Family drug court handles only a fraction of the cases before Fulton County
Juvenile Court. In 2003, the court's judges heard more than 3,000 cases
involving child neglect or abuse.

In family drug court, parties who might be adversaries in traditional child
neglect cases team up to encourage mothers to kick their addictions and
pull their families back together. It's a collaborative effort on the part
of the judge, treatment providers, parents' attorneys, prosecutors and
child welfare workers.

The women in the program get the benefit of intense attention, counseling,
supervision and a likelihood of keeping or regaining custody of their
children if they complete the program. But they also could be sent to jail
or lose their children if they don't make headway.

One requirement for the program's "freshmen" is that they go before Hill
every Wednesday to report on their progress in treatment, as the team and
other women in the program watch --- and clap for those who are succeeding.

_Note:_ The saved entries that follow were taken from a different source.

(** * LSUN data loader: index resolution, key cache and class validation

    A shallow embedding of [dataloader.py]: the classes [LSUNClass] and
    [LSUNCustomDataLoader], with the Python pieces they rely on (list
    indexing, [str.split], [str.join], exceptions) written out, and the
    properties of the indexing and access layer proved over it.

    Conventions.
    - A Python [int] is a [Z]; [len] of a store is a [nat].
    - A Python [str] and a Python [bytes] are both a Rocq [string], read as
      the sequence of bytes of the UTF-8 encoding.  The only characters the
      code looks at are ["_"] and the ASCII letters, which UTF-8 keeps as
      single bytes that occur nowhere else.
    - A raised exception is the left summand of [result]; code that touches
      the file system runs in the monad [io], which threads a [world]. *)

From stdpp Require Import base option list gmap strings.
From Stdlib Require Import ZArith Lia Ascii.

Set Warnings "-register-all".

Local Open Scope string_scope.
Local Open Scope list_scope.
Local Open Scope Z_scope.

(** ** Python values, exceptions *)

(** What the argument [classes] can be at run time.  [PyList] stands for
    any finite iterable other than a string: the code only ever calls
    [list(...)] on it. *)
Inductive pyval :=
| PyNone
| PyInt (z : Z)
| PyStr (s : string)
| PyList (l : list pyval).

(** The exceptions that the modelled code can raise.  [LmdbError] is
    [lmdb.Error] from [lmdb.open], [UnpicklingError] comes from
    [pickle.load], [DecodeError] from [Image.open]. *)
Inductive exn :=
| ValueError (msg : string)
| IndexError
| TypeError
| LmdbError
| UnpicklingError
| DecodeError.

Definition result (A : Type) : Type := (exn + A)%type.

Definition raise {A} (e : exn) : result A := inl e.

#[export] Instance result_ret : MRet result := λ A a, inr a.
#[export] Instance result_bind : MBind result := λ A B k m,
  match m with
  | inl e => inl e
  | inr a => k a
  end.

Abbreviation ret := (mret (M:=result)).

(** ** Lists and strings as Python has them *)

(** [l[i]]: a negative index counts from the end, and an index outside
    [-len(l), len(l))] raises [IndexError]. *)
Definition py_index {A} (l : list A) (i : Z) : result A :=
  let n := Z.of_nat (List.length l) in
  let j := if i <? 0 then i + n else i in
  if (j <? 0) || (n <=? j) then raise IndexError
  else match l !! Z.to_nat j with
       | Some x => ret x
       | None => raise IndexError
       end.

(** [l[:-1]] *)
Definition py_init {A} (l : list A) : list A := take (List.length l - 1)%nat l.

(** [s.split(sep)] for a separator of one character. *)
Fixpoint split (sep : Ascii.ascii) (s : string) : list string :=
  match s with
  | EmptyString => [EmptyString]
  | String c rest =>
    if Ascii.eqb c sep then EmptyString :: split sep rest
    else match split sep rest with
         | [] => [String c EmptyString]
         | w :: ws => String c w :: ws
         end
  end.

(** [sep.join(l)] *)
Fixpoint join (sep : string) (l : list string) : string :=
  match l with
  | [] => ""
  | [x] => x
  | x :: rest => x +:+ sep +:+ join sep rest
  end.

(** [c in s] for a character [c]. *)
Fixpoint contains (c : ascii) (s : string) : bool :=
  match s with
  | EmptyString => false
  | String c' rest => Ascii.eqb c' c || contains c rest
  end.

(** [list(s)] for a string: its characters, each a string of length one. *)
Fixpoint chars (s : string) : list string :=
  match s with
  | EmptyString => []
  | String c rest => String c EmptyString :: chars rest
  end.

(** [c in string.ascii_letters] *)
Definition ascii_letter (c : Ascii.ascii) : bool :=
  let n := Ascii.nat_of_ascii c in
  ((65 <=? n) && (n <=? 90) || (97 <=? n) && (n <=? 122))%nat.

(** ["".join(c for c in s if c in string.ascii_letters)] *)
Fixpoint letters (s : string) : string :=
  match s with
  | EmptyString => EmptyString
  | String c rest =>
    if ascii_letter c then String c (letters rest) else letters rest
  end.

(** [str(type(v))], as it is formatted into the messages. *)
Definition type_name (v : pyval) : string :=
  match v with
  | PyNone => "<class 'NoneType'>"
  | PyInt _ => "<class 'int'>"
  | PyStr _ => "<class 'str'>"
  | PyList _ => "<class 'list'>"
  end.

Definition isinstance_Iterable (v : pyval) : bool :=
  match v with
  | PyStr _ | PyList _ => true
  | PyNone | PyInt _ => false
  end.

(** [list(v)] for an iterable [v]. *)
Definition py_list (v : pyval) : list pyval :=
  match v with
  | PyStr s => PyStr <$> chars s
  | PyList l => l
  | PyNone | PyInt _ => []
  end.

(** ** torchvision.datasets.utils *)

(** [iterable_to_str]: the items in single quotes, separated by commas. *)
Definition iterable_to_str (l : list string) : string :=
  "'" +:+ join "', '" l +:+ "'".

(** [verify_str_arg(value, arg, valid_values, custom_msg)].  It returns
    [value] when it is a string and, if [valid_values] is given, one of
    them; it raises [ValueError] otherwise.  [custom_msg] only replaces the
    message about an invalid value, never the one about a value that is
    not a string. *)
Definition verify_str_arg (value : pyval) (arg : option string)
    (valid_values : option (list string)) (custom_msg : option string)
  : result string :=
  match value with
  | PyStr s =>
    match valid_values with
    | None => ret s
    | Some vs =>
      if bool_decide (s ∈ vs) then ret s
      else raise (ValueError
        match custom_msg with
        | Some msg => msg
        | None =>
          "Unknown value '" +:+ s +:+ "' for argument " +:+ default "None" arg
          +:+ ". Valid values are {" +:+ iterable_to_str vs +:+ "}."
        end)
    end
  | _ =>
    raise (ValueError
      match arg with
      | None => "Expected type str, but got type " +:+ type_name value +:+ "."
      | Some a =>
        "Expected type str for argument " +:+ a +:+ ", but got type "
        +:+ type_name value +:+ "."
      end)
  end.

(** [for x in l: body(x)], for a body that returns nothing and may raise. *)
Fixpoint for_each {A} (body : A → result unit) (l : list A) : result unit :=
  match l with
  | [] => ret ()
  | x :: rest => body x;; for_each body rest
  end.

(** ** Class validation: [LSUNCustomDataLoader._verify_classes] *)

Definition categories : list string :=
  [ "sheep"; "bedroom"; "bridge"; "church_outdoor"; "classroom";
    "conference_room"; "dining_room"; "kitchen"; "living_room";
    "restaurant"; "tower" ].

Definition dset_opts : list string := ["train"; "val"; "test"].

(** ["Unknown value '{}' for {}. Valid values are {{{}}}.".format(v, what, valid)] *)
Definition msg_fmtstr (v what valid : string) : string :=
  "Unknown value '" +:+ v +:+ "' for " +:+ what
  +:+ ". Valid values are {" +:+ valid +:+ "}.".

Hill can be a stern enforcer or cheerleader, depending on a parent's
progress or lack of it.

"At first I thought Judge Hill was mean, one of them tough, rough judges,"
Russell said. But she learned differently. "I feel that she's our angel
from God," Russell said. "She has something positive to say to each of us.
She tries her best to help each one of us make it."

By the time Russell learned about family drug court, she had checked into a
residential treatment program that helped her withdraw from crack and begin
to learn about how to live without abusing drugs. While in treatment, she
gave birth to her baby, Angel. But she had to surrender Angel to Fulton's
Department of Family and Children Services, she said, because of her drug
abuse and neglect of her other children. "It broke my heart."

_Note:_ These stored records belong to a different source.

(** * apt-local: install-set resolution and package specifiers

    A shallow embedding of [apt-local.py]: the [install], [fetch] and
    [show] commands, the generator [iter_pkg_versions] they share, and the
    options [init] sets.  The python-apt package index they drive is an
    in-memory association list in the index's iteration order; the text
    of a record and its interpolation into a format are taken as given.
    Creating the cache directories and synchronising the index
    ([update]) and argument parsing are calls into the operating system,
    apt and argparse, and are not modelled. *)

From Stdlib Require Import List String Ascii Bool Arith PeanoNat NArith ZArith Lia Sorted.
From Stdlib Require Import OrderedTypeEx.
Import ListNotations.
Local Open Scope string_scope.
Local Open Scope list_scope.

(* ================================================================== *)
(** ** Python strings

    A [str] is a [string]; its characters are code points below 256. *)

(** [sep in name], for a one-character [sep]. *)
Fixpoint contains (sep : ascii) (s : string) : bool :=
  match s with
  | EmptyString => false
  | String c r => Ascii.eqb c sep || contains sep r
  end.

(** Number of occurrences of [sep], [name.count(sep)]. *)
Fixpoint count (sep : ascii) (s : string) : nat :=
  match s with
  | EmptyString => 0
  | String c r => (if Ascii.eqb c sep then 1 else 0) + count sep r
  end.

(** [name.split(sep)] without [maxsplit]: cuts at every occurrence. *)
Fixpoint split (sep : ascii) (s : string) : list string :=
  match s with
  | EmptyString => [EmptyString]
  | String c r =>
      if Ascii.eqb c sep then EmptyString :: split sep r
      else match split sep r with
           | h :: t => String c h :: t
           | [] => [String c EmptyString]
           end
  end.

Family drug court helped Russell confront what she needed to do to get back
her children, now ages 1 to 16. Last year, she regained custody of Angel,
1, then Telisia, 9, then Shanreka, 16, a teen mother of two children who
remain in foster care. Russell wants her grandchildren to live with her, too.

Said Judge Hill, "We are working on pulling her family back together, but
we're doing it a little bit at a time."

The drug court team monitored Russell's regular drug screenings, and
coached her on parenting skills, finding a job, locating an apartment and
managing her new drug-free life.

"Going up to that drug court gave me a lot of support," Russell said. "I
look at that place as a whole bunch of people loving me until I was ready
to love myself."

On Wednesday, Russell vowed, "I plan to do all I can in life to keep my
family together."

She also promised she would return to family drug court --- as a mentor for
other women. "I look at them as family," Russell said.